**Given records**
(* ===== verification/Client.v ===== *)
(** * Client: programs that use an open file (include/kbufpp.hpp,
    bench/kbuf_bench.c)

    The methods of the C++ class [Device] and the benchmark's [slot_setup], as
    programs of a process that has the device at [p] open and is alone with it.
    A local variable lives at an address of the process's memory; where it is
    comes as an argument.  A method returns a value, or throws
    [std::system_error] with an errno ([inr]); [read] and [write] of a file
    opened without O_NONBLOCK, as [Device] does by default, can also be asleep in
    the kernel ([None]).  The C library turns a negative answer of the kernel
    into -1 and its errno. *)

From S2P Require Import Prelude Kernel Uapi Device Alloc Mmap Ctl DmaBuf Ring RingSpec RingProps.
From S2P Require Import Ioctl Dispatch Machine FileOps.
#[local] Open Scope Z_scope.

(** A process stores into its own memory. *)
Class UMem (U : Type) := u_store : U -> Z -> list byte -> U.

(** The store is there afterwards and nothing else changed; an int that the
    kernel reads is four bytes, little-endian. *)
Class UMemLaws (U : Type) `{UAccess U} `{UMem U} : Prop := {
  store_bytes u a bs : user_bytes (u_store u a bs) a (Z.of_nat (length bs)) = Some bs;
  store_frame u a bs x : ~ (a <= x < a + Z.of_nat (length bs)) -> ubyte (u_store u a bs) x = ubyte u x;
  get_user_bytes u a : get_user u a = (fun bs => s32 (le_decode bs)) <$> user_bytes u a 4
}.

#[export] Instance sim_umem : UMem simuser := sim_put.

#[export] Instance sim_umem_laws : UMemLaws simuser.
Proof. split; [exact sim_get_put | exact sim_put_frame | done]. Qed.

Section client.
Context {U K : Type} `{UAccess U} `{UMem U} `{Kernel K} `{IocEncoding} `{Paging}.

Definition store (a : Z) (bs : list byte) : prog (fworld U K) unit :=
  p_modify (fun w => FWorld (f_c w) (u_store (f_user w) a bs) (f_fds w) (f_woken w)).

Definition store_int (a v : Z) : prog (fworld U K) unit := store a (le_encode 4 (u32 v)).

(** A load from memory that is not there ends the process. *)
Definition load_bytes (a n : Z) : prog (fworld U K) (list byte) :=
  w <-- p_get ;; p_some OutOfBounds (user_bytes (f_user w) a n).

Definition load_int (a : Z) : prog (fworld U K) Z :=
  w <-- p_get ;; p_some OutOfBounds (get_user (f_user w) a).

(** [if (::ioctl(...) != 0) throw_errno(...)] *)
Definition ioctl_or_throw (p cmd arg : Z) : prog (fworld U K) (unit + Z) :=
  r <-- kbuf_ioctl p cmd arg ;; p_ret (if negb (r =? 0) then inr (- r) else inl tt).

(** [if (n < 0) throw_errno(...)] *)
Definition count_or_throw (n : Z) : Z + Z := if n <? 0 then inr (- n) else inl n.

(** [nonblock]: whether the flags given to the constructor have O_NONBLOCK. *)
Definition Device_read (nonblock : bool) (p a n : Z) : prog (fworld U K) (option (Z + Z)) :=
  r <-- file_io nonblock p (RRead a n) ;; p_ret (count_or_throw <$> r).

Definition Device_write (nonblock : bool) (p a n : Z) : prog (fworld U K) (option (Z + Z)) :=
  r <-- file_io nonblock p (RWrite a n) ;; p_ret (count_or_throw <$> r).

Definition Device_stats (p s : Z) : prog (fworld U K) (kbuf_stats + Z) :=
  store s (replicate (Z.to_nat sizeof_kbuf_stats) x00) ;;;
  ok <-- ioctl_or_throw p KBUF_IOCGSTATS s ;;
  match ok with
  | inr e => p_ret (inr e)
  | inl _ => bs <-- load_bytes s sizeof_kbuf_stats ;; p_ret (inl (kbuf_stats_of_bytes bs))
  end.

Definition Device_reset (p : Z) : prog (fworld U K) (unit + Z) := ioctl_or_throw p KBUF_IOCRESET 0.

Definition bytes_of_kbuf_resize (rq : kbuf_resize) : list byte :=
  le_encode 4 (rq_num_buffers rq) ++ le_encode 4 (rq_buffer_size rq).

Definition Device_resize (p r num_buffers buffer_size : Z) : prog (fworld U K) (unit + Z) :=
  store r (bytes_of_kbuf_resize (KbufResize num_buffers buffer_size)) ;;;
  ioctl_or_throw p KBUF_IOCRESIZE r.

Definition Device_set_mode (p v m : Z) : prog (fworld U K) (unit + Z) :=
  store_int v m ;;; ioctl_or_throw p KBUF_IOCSMODE v.

Definition Device_export_dmabuf (p dfd : Z) : prog (fworld U K) (Z + Z) :=
  store_int dfd (-1) ;;;
  ok <-- ioctl_or_throw p KBUF_IOCEXPORT dfd ;;
  match ok with
  | inr e => p_ret (inr e)
  | inl _ => fd <-- load_int dfd ;; p_ret (inl fd)
  end.

Definition Device_run_import_selftest (p dfd dmabuf : Z) : prog (fworld U K) (unit + Z) :=
  store_int dfd dmabuf ;;; ioctl_or_throw p KBUF_IOCIMPORT dfd.

(** ** The benchmark's set-up of a slot ring

    The locals of [slot_setup]. *)
Record setup_frame := SetupFrame { fr_rz : Z; fr_mode : Z; fr_drain : Z }.

Definition sizeof_drain : Z := 65536.

(** [while (read(fd, drain, sizeof(drain)) > 0) ;]: true when the loop has ended,
    false when the fuel did first. *)
Fixpoint drain (fuel : nat) (p a : Z) : prog (fworld U K) bool :=
  match fuel with
  | O => p_ret false
  | S fuel' =>
    r <-- file_call p (FRead a sizeof_drain) ;;
    if 0 <? r then drain fuel' p a else p_ret true
  end.

(** [None] is a loop that is still running.  Closing the file of a static device
    does nothing to it. *)
Definition slot_setup (fuel : nat) (fr : setup_frame) (opened : option Z) (msgsize : Z) (spsc : bool)
  : prog (fworld U K) (option Z) :=
  store (fr_rz fr) (bytes_of_kbuf_resize (KbufResize 8 msgsize)) ;;;
  store_int (fr_mode fr) (if spsc then KBUF_MODE_SPSC else KBUF_MODE_BLOCKING) ;;;
  match opened with
  | None => p_ret (Some (-1))
  | Some p =>
    store_int (fr_mode fr) KBUF_MODE_BLOCKING ;;;
    _ <-- kbuf_ioctl p KBUF_IOCSMODE (fr_mode fr) ;;
    fin <-- drain fuel p (fr_drain fr) ;;
    if negb fin then p_ret None else
    r <-- kbuf_ioctl p KBUF_IOCRESIZE (fr_rz fr) ;;
    if negb (r =? 0) then p_ret (Some (-1)) else
    store_int (fr_mode fr) (if spsc then KBUF_MODE_SPSC else KBUF_MODE_BLOCKING) ;;;
    r' <-- kbuf_ioctl p KBUF_IOCSMODE (fr_mode fr) ;;
    if negb (r' =? 0) then p_ret (Some (-1)) else p_ret (Some 0)
  end.
End client.
(* ===== verification/ClientProps.v ===== *)
(** * ClientProps: what the driver's clients get

    The C++ class [Device] and the benchmark's [slot_setup] against the abstract
    file of FileProps.v: set-up and statistics agree, messages come back as they
    were sent, errors are the kernel's, and the drain loop ends. *)

From S2P Require Import Prelude Kernel Uapi Device Alloc Mmap Ctl CtlFacts DmaBuf Ring RingFacts RingSpec.
From S2P Require Import Samples RingProps Ioctl Dispatch IoctlProps MmapProps DispatchProps Machine MachineFacts FileOps FileProps Client.
#[local] Open Scope Z_scope.

(** ** The process's memory *)
Section memory.
Context {U : Type} {ua : UAccess U} {ual : UAccessLaws U}.
Implicit Types (u : U).

Definition accessible u (a n : Z) : Prop := forall x, a <= x < a + n -> is_Some (ubyte u x).

Lemma user_bytes_ext u u' a n :
  (forall x, a <= x < a + n -> ubyte u' x = ubyte u x) -> user_bytes u' a n = user_bytes u a n.
Proof.
  intros Hx. unfold user_bytes.
  assert (Hin : forall i, i ∈ seq 0 (Z.to_nat n) -> ubyte u' (a + Z.of_nat i) = ubyte u (a + Z.of_nat i))
    by (intros i Hi%elem_of_seq; apply Hx; lia).
  induction (seq 0 (Z.to_nat n)) as [| i l IH]; [done |]. cbn. rewrite Hin by set_solver.
  destruct (ubyte u _); [| done]. cbn. rewrite IH; [done |]. intros j Hj. apply Hin. set_solver.
Qed.

Lemma accessible_bytes u a n : accessible u a n -> exists bs, user_bytes u a n = Some bs.
Proof.
  intros Ha. unfold user_bytes. apply mapM_is_Some, Forall_forall. intros i Hi%elem_of_seq. apply Ha. lia.
Qed.

Lemma bytes_accessible u a n bs : user_bytes u a n = Some bs -> 0 <= n -> accessible u a n.
Proof.
  intros Hb Hn x Hx. unfold user_bytes in Hb.
  assert (Hs : is_Some (mapM (fun i => ubyte u (a + Z.of_nat i)) (seq 0 (Z.to_nat n)))) by by eexists.
  rewrite mapM_is_Some, Forall_forall in Hs. specialize (Hs (Z.to_nat (x - a))). cbn in Hs.
  replace (a + Z.of_nat (Z.to_nat (x - a))) with x in Hs by lia. apply Hs, elem_of_seq. lia.
Qed.

(** The kernel's copy into a buffer leaves it accessible. *)
Lemma ctu_run u a bs n :
  accessible u a n -> Z.of_nat (length bs) <= n ->
  exists u', copy_to_user u a bs = (u', 0) /\ accessible u' a n /\
    (forall x, ~ (a <= x < a + n) -> ubyte u' x = ubyte u x) /\
    user_bytes u' a (Z.of_nat (length bs)) = Some bs.
Proof.
  intros Ha Hl. destruct (copy_to_user u a bs) as [u' missed] eqn:E.
  destruct (accessible_bytes u a (Z.of_nat (length bs))) as [old Hold]; [intros x Hx; apply Ha; lia |].
  pose proof (ctu_accessible u a bs old Hold) as Hm. rewrite E in Hm. cbn in Hm. subst missed.
  exists u'. pose proof (ctu_done _ _ _ _ E) as Hd. split; [done |]. split; [| split; [| done]].
  - intros x Hx. destruct (Z_lt_dec x (a + Z.of_nat (length bs))).
    + apply (bytes_accessible _ _ _ _ Hd ltac:(lia)). lia.
    + rewrite (ctu_frame _ _ _ _ _ _ E) by lia. by apply Ha.
  - intros x Hx. apply (ctu_frame _ _ _ _ _ _ E). lia.
Qed.
End memory.

Lemma s32_le_encode v : - 2 ^ 31 <= v < 2 ^ 31 -> s32 (le_decode (le_encode 4 (u32 v))) = v.
Proof.
  intros Hv. rewrite le_decode_encode. change (256 ^ Z.of_nat 4) with (2 ^ 32). unfold s32, u32.
  rewrite !Zmod_mod. by apply s32_small.
Qed.

Lemma resize_bytes rq :
  in_u32 (rq_num_buffers rq) -> in_u32 (rq_buffer_size rq) ->
  kbuf_resize_of_bytes (bytes_of_kbuf_resize rq) = rq.
Proof.
  intros Hn Hb. destruct rq as [n b]. unfold kbuf_resize_of_bytes, bytes_of_kbuf_resize. cbn [rq_num_buffers rq_buffer_size] in *.
  rewrite (take_app_length' (le_encode 4 n)), (drop_app_length' (le_encode 4 n)) by (by rewrite length_le_encode).
  rewrite take_ge by (by rewrite length_le_encode). rewrite !le_decode_encode.
  change (256 ^ Z.of_nat 4) with (2 ^ 32). unfold in_u32 in *. by rewrite !Z.mod_small.
Qed.

(** ** Calls on the abstract file *)
Section calls.
Context {U K : Type} {ua : UAccess U} {ual : UAccessLaws U} {um : UMem U} {uml : UMemLaws U}.
Context {kk : Kernel K} {kl : KernelLaws K} `{IocLaws} `{PagingLaws}.
Implicit Types (w : fworld U K) (f : afile).

(** An open file with its abstract state. *)
Definition open_at (p : Z) w f : Prop := file_ok p w /\ file_at p w = Some f.

Lemma open_user p w f u : open_at p w f -> open_at p (FWorld (f_c w) u (f_fds w) (f_woken w)) f.
Proof.
  intros [[(d & E & Hw & Hr) Hring Hbufs] Hf]. split; [| exact Hf]. split; [| exact Hring | exact Hbufs].
  exists d. split; [exact E |]. split; [| exact Hr]. exact Hw.
Qed.

Lemma store_run p w f a bs :
  open_at p w f ->
  exists w', store a bs w = Done (tt, w') /\ open_at p w' f /\ f_user w' = u_store (f_user w) a bs.
Proof. intros Ho. eexists. split; [done |]. split; [by apply open_user | done]. Qed.

Lemma store_int_run p w f a v :
  open_at p w f -> - 2 ^ 31 <= v < 2 ^ 31 ->
  exists w', store_int a v w = Done (tt, w') /\ open_at p w' f /\ get_user (f_user w') a = Some v /\
    forall x, ~ (a <= x < a + 4) -> ubyte (f_user w') x = ubyte (f_user w) x.
Proof.
  intros Ho Hv. destruct (store_run p w f a (le_encode 4 (u32 v)) Ho) as (w' & Hrun & Ho' & Hu).
  exists w'. split; [done |]. split; [done |]. rewrite Hu. split.
  - rewrite get_user_bytes. pose proof (store_bytes (f_user w) a (le_encode 4 (u32 v))) as Hb.
    rewrite length_le_encode in Hb. change (Z.of_nat 4) with 4 in Hb. rewrite Hb. cbn -[le_encode]. by rewrite s32_le_encode.
  - intros x Hx. apply store_frame. by rewrite length_le_encode.
Qed.

Lemma smode_run p w f a m :
  open_at p w f -> get_user (f_user w) a = Some m -> m = KBUF_MODE_BLOCKING \/ m = KBUF_MODE_SPSC ->
  exists r w' f', kbuf_ioctl p KBUF_IOCSMODE a w = Done (r, w') /\ open_at p w' f' /\ f_user w' = f_user w /\ answer r /\
    (r = 0 <-> af_q f = [] /\ (m = KBUF_MODE_SPSC -> is_power_of_2 (af_cap f) = true)) /\
    f' = (if r =? 0 then AFile (af_cap f) (af_bsize f) m [] else f).
Proof.
  intros [Hok Hf] Hm Hmode. destruct (kbuf_ioctl_ok p KBUF_IOCSMODE a w Hok) as (r & w' & Hrun & Ha & Hok').
  exists r, w'. rewrite (proj1 (proj2 (proj2 (proj2 (ioctl_dispatch p a w))))) in *.
  destruct (fo_dev _ _ Hok) as (d & E & (Hd & _) & _). unfold file_at in Hf. rewrite E in Hf. injection Hf as <-.
  pose proof Hrun as Hrun0. unfold on_dev in Hrun. rewrite E in Hrun. unfold kbuf_ioc_smode in Hrun. cbn [i_user i_dev] in Hrun.
  rewrite Hm in Hrun. replace (negb _ && negb _) with false in Hrun by (unfold KBUF_MODE_BLOCKING, KBUF_MODE_SPSC in *; lia).
  pose proof (smode_locked_ok m d Hd Hmode) as Hs. destruct (smode_locked m d) as [r' d'] eqn:El. cbn in Hrun.
  injection Hrun as <- <-. destruct Hs as (Hd' & Hq & Hr & Hmd & Hsame). exists (afile_of d').
  split; [exact Hrun0 |]. split; [split; [exact Hok' |]; unfold file_at; cbn; by rewrite lookup_insert_eq |].
  split; [done |]. split; [done |]. cbn [af_q af_cap af_bsize afile_of]. split; [exact Hr |].
  destruct (Z.eqb_spec r' 0) as [-> | Hne]; [| by rewrite Hsame].
  destruct (proj1 Hr eq_refl) as [Hq0 _]. unfold afile_of. rewrite (Hmd eq_refl), Hq, Hq0.
  unfold smode_locked, EBUSY, EINVAL in El. destruct (negb (kbuf_occupancy _ =? 0)); [by simplify_eq |].
  destruct ((m =? KBUF_MODE_SPSC) && negb (is_power_of_2 _)); by simplify_eq.
Qed.


(** Every exit of a resize whose argument can be read. *)
Lemma resize_run p w f a rq :
  open_at p w f -> user_bytes (f_user w) a sizeof_kbuf_resize = Some (bytes_of_kbuf_resize rq) ->
  in_u32 (rq_num_buffers rq) -> in_u32 (rq_buffer_size rq) ->
  exists r w' f', kbuf_ioctl p KBUF_IOCRESIZE a w = Done (r, w') /\ open_at p w' f' /\ f_user w' = f_user w /\ answer r /\
    (r = 0 -> resize_invalid rq (af_mode f) = false /\ af_q f = []) /\
    (r <> 0 -> if resize_invalid rq (af_mode f) then r = - EINVAL
               else r = - ENOMEM \/ (r = - EBUSY /\ af_q f <> [])) /\
    f' = (if r =? 0 then AFile (rq_num_buffers rq) (rq_buffer_size rq) (af_mode f) [] else f).
Proof.
  intros [Hok Hf] Hu Hn Hb. destruct (kbuf_ioctl_ok p KBUF_IOCRESIZE a w Hok) as (r & w' & Hrun & Ha & Hok').
  rewrite (proj1 (proj2 (proj2 (ioctl_dispatch p a w)))) in *.
  destruct (fo_dev _ _ Hok) as (d & E & Hw & _). unfold file_at in Hf. rewrite E in Hf. injection Hf as <-.
  pose proof Hrun as Hrun0. unfold on_dev in Hrun. rewrite E in Hrun.
  destruct (kbuf_ioc_resize_exits _ a Hw) as (r0 & iw & Hi & He).
  unfold view in *. rewrite Hi in Hrun. injection Hrun as <- <-.
  eexists r0, _, (afile_of (i_dev iw)). split; [exact Hrun0 |].
  split; [split; [exact Hok' |]; unfold file_at; cbn; by rewrite lookup_insert_eq |].
  assert (Hcfu : copy_from_user (f_user w) a sizeof_kbuf_resize = (bytes_of_kbuf_resize rq, 0))
    by (by apply cfu_accessible).
  cbn [f_user i_user]. cbn [af_q af_cap af_bsize af_mode afile_of]. unfold ENOMEM, EBUSY, EINVAL in *.
  destruct He as [bs iw Hc (Hq & Hq' & Hm & _ & Hnb & Hbs & _) Huser Hw' | r iw Hcause (Hd & Huser & _) _].
  - cbn [i_user i_dev] in *. rewrite Hcfu in Hc. injection Hc as <-.
    rewrite resize_bytes in Hnb, Hbs by done.
    split; [exact Huser |]. split; [done |]. split; [| split; [done |]].
    + intros _. split; [| exact Hq]. unfold kbuf_ioc_resize in Hi. cbn [i_user i_dev i_kern] in Hi.
      rewrite Hcfu in Hi. cbn [negb Z.eqb] in Hi. rewrite resize_bytes in Hi by done.
      destruct (resize_invalid rq (mode d)); [discriminate Hi | done].
    + cbn. unfold afile_of. by rewrite Hnb, Hbs, Hm, Hq'.
  - unfold resize_cause in Hcause. cbn [i_user i_dev] in *. rewrite Hcfu in Hcause. cbn [negb Z.eqb] in Hcause.
    rewrite resize_bytes in Hcause by done.
    assert (Hr0 : r <> 0) by (unfold ENOMEM, EBUSY, EINVAL in Hcause; destruct (resize_invalid rq (mode d)); lia).
    split; [exact Huser |]. split; [done |]. split; [lia |]. split.
    + intros _. exact Hcause.
    + rewrite Hd. by rewrite (proj2 (Z.eqb_neq r 0)) by done.
Qed.
(** Reads and writes. *)
Definition fcall_of (o : rop) : fcall := match o with RRead a n => FRead a n | RWrite a n => FWrite a n end.

Lemma rw_run p w f o :
  open_at p w f -> rop_ok o ->
  exists r w' q', file_call p (fcall_of o) w = Done (r, w') /\
    open_at p w' (AFile (af_cap f) (af_bsize f) (af_mode f) q') /\
    spec_op (af_cap f) (af_bsize f) o (f_user w) (af_q f) = (r, f_user w', q').
Proof.
  intros [Hok Hf] Ho. destruct (file_call_refines p (fcall_of o) w Hok) as (r & w' & f0 & f' & Hrun & Hok' & Hf0 & Hf' & Hs);
    [by destruct o |].
  rewrite Hf in Hf0. injection Hf0 as <-. destruct o; inversion Hs; subst; eexists _, _, _; split_and!; try done; by split.
Qed.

**What you will do**
Isolate the lines above that contain the word "Huser" and copy them.

**Exercise solution**
  destruct He as [bs iw Hc (Hq & Hq' & Hm & _ & Hnb & Hbs & _) Huser Hw' | r iw Hcause (Hd & Huser & _) _].
    split; [exact Huser |]. split; [done |]. split; [| split; [done |]].
    split; [exact Huser |]. split; [done |]. split; [lia |]. split.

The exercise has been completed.